悼劉俠,並哀社會弱勢的生存困境
⊙經濟日報《社論》 2003-2-9
伊甸基金會創辦人劉俠昨日因舊疾與新傷猝然病逝。從一位為生命奮戰不懈的肢障作家,到成為為弱勢族群發聲代言的社福工作者,劉俠最後卻在如此錯愕的情況下辭世,真是令人傷痛不置。
劉俠女士自幼罹患罕見的類風溼性關節炎,行動極為不便,但她不僅從未失卻對生命的熱情,甚至以一己的殘病之身起而關懷其他苦疾纏身的人。她以杏林子的筆名用文字記錄自己對生命的領受,也用行動和熱力來激勵其他身心障礙的弱勢者。她創辦的伊甸基金會,協助許多人走過病痛的死蔭幽谷,跨出絕望的深淵。劉俠的生命力,其實遠遠超乎那個單薄身軀所能承載的重量。
然而,劉俠一生的堅韌與光輝,其實也正好反射了我國社會扶助體系的荏弱與黯淡。最近十幾年來,台灣的社會富裕與民主都已與早年不可同日而語,但我們許多社會救助機制仍然停留在由家戶自行吸收苦難的階段,把貧病疾苦留給個別家庭承受;政府的社會福利觀念則仍偏好現金發放的近利收買模式,怠於費心去建立可長可久的扶助制度。我們的社會救助體系仍停留在零星化的狀態,其中諸多缺漏要靠著宗教及民間公益團體的善心善行來彌補。
以劉俠的處境為例,雖然這兩年「國策顧問」頭銜蓋過了她「作家」及「伊甸創辦人」的稱呼,但政治上的禮遇,並沒有紓解她身體障礙的困境。在日常生活上,她仍然是一個絕對的弱勢者,需要他人全天候的照料;與劉俠同居的是高齡八十幾的母親,別說兩人無法彼此照顧,即使另有一名傭人來全職照護她倆,也是極為吃力的事。然而,劉家只能年復一年地依規定申請外傭看護,彼此在語言及文化習慣的隔閡下,不斷在衝突、逃跑、適應的輪迴裡期待自己的運氣。七年來用過六名不同國籍的外勞,這次遇上突然心神喪失的印傭,悲劇就此發生。
與其說是個人運氣不佳,其實不也正是制度的無能與無情嗎?如果政府有足夠良好的安養看護體系,何致於要一位八十多歲的老太太獨自在家照顧六十歲的肢障女兒?如果我們的外勞引進及管理制度健全的話,何以讓這樣的家庭忍受不斷更換外傭的痛苦折磨?又為何每次出事之後,才發現該外勞仲介公司的管理必須檢討?又為何總在意外發生後,才得知外勞罹有精神官能症?
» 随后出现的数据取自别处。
Lemma post_listen_body (P : fault → Prop) (l : Z * Z) :
  -4 ≤ l.1 ≤ 9 →
  post (listen_body l) (λ r, match r with Continue l' | Break l' => -4 ≤ l'.1 ≤ 9 end) P.
Proof.
  destruct l as [n ProtectedID]. cbn [fst]. intros Hn. unfold listen_body.
  destruct (8 + 1 <=? n) eqn:Hfull; [by apply post_ret|].
  apply Z.leb_gt in Hfull.
  assert (Hcase : n = -4 ∨ n = -3 ∨ n = -2 ∨ n = -1 ∨ 0 ≤ n) by lia.
  destruct Hcase as [-> | [-> | [-> | [-> | Hpos]]]].
  1-4: eapply (post_bind _ _ _ (λ l', -4 ≤ l'.1 ≤ 9));
    [ eapply post_bind; [apply post_read|]; intros r _; cbv zeta; apply post_ret;
      match goal with |- context [seek_header ?b ?k ?q] =>
        pose proof (seek_header_range b k q) end; cbv beta; lia
    | intros l' Hl'; by apply post_tail ].
  eapply (post_bind _ _ _ (λ l', -4 ≤ l'.1 ≤ 9)).
  - destruct n as [|q|q]; [| |lia].
    + eapply post_bind; [apply post_read|]. intros r _.
      eapply post_bind; [apply post_LinMessage_set; lia|]. intros _ _.
      apply post_ret. cbn. lia.
    + eapply post_bind; [apply post_read|]. intros r _.
      eapply post_bind; [apply post_LinMessage_set; lia|]. intros _ _.
      apply post_ret. cbn. lia.
  - intros l' Hl'. by apply post_tail.
Qed.

Lemma post_listen_report (P : fault → Prop) (n ProtectedID : Z) :
  n ≤ 9 → post (listen_report n ProtectedID) (λ _, True) P.
Proof.
  intros Hn. unfold listen_report. destruct (0 <? n) eqn:Hpos.
  - apply Z.ltb_lt in Hpos.
    eapply post_bind; [apply post_LinMessage_get; intros; lia|]. intros Checksum _.
    eapply post_bind; [apply post_getChecksum; rewrite uint8_small by lia; lia|]. intros c _.
    eapply post_bind; [apply post_modify|]. intros _ _.
    eapply post_bind; [apply post_modify|]. intros _ _.
    by apply post_ret.
  - eapply post_bind; [apply post_modify|]. intros _ _.
    eapply post_bind; [apply post_modify|]. intros _ _.
    by apply post_ret.
Qed.

Lemma post_millis (P : fault → Prop) : post millis (λ _, True) P.
Proof.
  unfold millis. eapply post_bind; [apply post_modify|]. intros _ _. apply post_gets.
Qed.

Lemma post_wait_for_data (P : fault → Prop) (fuel : nat) (timeoutAt : Z) :
  P OutOfFuel → post (wait_for_data fuel timeoutAt) (λ _, True) P.
Proof.
  intros HP. unfold wait_for_data. apply (post_while P (λ _, True)); [done | | | done].
  - intros t. unfold wait_cond. eapply post_bind; [apply post_gets|]. intros a _.
    by apply post_ret.
  - intros t _. unfold wait_body. eapply post_bind; [apply post_millis|]. intros now _.
    by apply post_ret.
Qed.

Lemma post_receive (P : fault → Prop) (fuel : nat) :
  P OutOfFuel → post (receive fuel) (λ l, -4 ≤ l.1 ≤ 9) P.
Proof.
  intros HP. unfold receive.
  apply (post_while P (λ l : Z * Z, -4 ≤ l.1 ≤ 9)); [done | | | cbn; lia].
  - intros l. apply post_gets.
  - intros l Hl. by apply post_listen_body.
Qed.

Lemma post_drain (P : fault → Prop) (fuel : nat) :
  P OutOfFuel → post (drain fuel) (λ _, True) P.
Proof.
  intros HP. unfold drain. apply (post_while P (λ _, True)); [done | | | done].
  - intros t. apply post_gets.
  - intros t _. eapply post_bind; [apply post_read|]. intros r _. by apply post_ret.
Qed.

Lemma post_simulated_frame (P : fault → Prop) (l : bool * Z * Z) :
  l.1.2 ≤ 9 → post (simulated_frame l) (λ l', l'.1.2 ≤ 9) P.
Proof.
  destruct l as [[timedOut n] ProtectedID]. cbn [fst snd]. intros Hn.
  unfold simulated_frame. destruct timedOut; [|by apply post_ret].
  cbv zeta.
  eapply post_bind; [apply post_modify|]. intros _ _.
  eapply post_bind; [apply post_modify|]. intros _ _.
  eapply post_bind; [apply post_modify|]. intros _ _.
  eapply post_bind; [apply post_getChecksum; vm_compute; split; discriminate|]. intros c _.
  eapply post_bind; [apply post_LinMessage_set; lia|]. intros _ _.
  apply post_ret. cbn. lia.
Qed.

Lemma post_listenBus (LINSIMULATION : bool) (fuel : nat) :
  post (listenBus LINSIMULATION fuel) (λ _, True) (λ e, e = OutOfFuel).
Proof.
  set (P := λ e, e = OutOfFuel).
  unfold listenBus.
  eapply (post_bind _ _ _ (λ l : bool * Z * Z, l.1.2 ≤ 9)).
  { unfold listen_collect. cbv zeta.
    eapply post_bind; [apply post_millis|]. intros now _.
    eapply post_bind; [apply post_modify|]. intros _ _.
    eapply post_bind; [by apply post_wait_for_data|]. intros timedOut _.
    eapply post_bind; [by apply post_receive|]. intros [n ProtectedID] Hn.
    apply post_ret. cbn in *. lia. }
  intros l Hl.
  eapply (post_bind _ _ _ (λ l : bool * Z * Z, l.1.2 ≤ 9)).
  { destruct LINSIMULATION; [by apply post_simulated_frame | by apply post_ret]. }
  intros [[timedOut' n'] ProtectedID'] Hn'. cbn [fst snd] in Hn'.
  eapply post_bind; [by apply post_drain|]. intros _ _.
  eapply post_bind; [by apply post_listen_report|]. intros v _. by apply post_ret.
Qed.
劉俠的意外當然不會是唯一個案,類似的外傭看護傷及主人的事件,也必然在其他家庭中發生,甚至可能有過更為嚴重的糾葛或衝突。然而,省思這類事件,本質上其實就是源自一位肢體弱勢與一位經社弱勢者的互動差異,兩位弱勢者在任何一方均沒有惡意動機的情況下,發生了難以逆料的傷害。試想,那位不幸鑄下意外的印傭,離鄉背井來到異地工作,面對沈重的看護工作,語言與生活習慣都還在調整適應,深夜裡一時心神錯亂,恐亦難苛責。劉俠在送醫後,對導致她受傷的印傭沒有絲毫怨言,這想必也是出於一種弱勢憐惜弱勢的情懷吧!
劉俠有能力帶給那麼多身心障礙者希望,卻沒有能力保護自己免於致命的意外。她的死,讓人感到格外沈重。尤其在她生前的最後一夜,除了陳總統,還有多位政府官員前往探視;這些個別關懷,能不能化作更具體的行動,積極建構更廣泛有效的社會救助機制,才是更重要的事。
對於劉俠此生奉獻給社會的愛,我們致上最大的敬意;對於她的遽逝,我們致上深沈的哀悼。對於她扶助社會弱勢的未了心願,我們也希望政府和民間社福團體能夠繼續推動下去。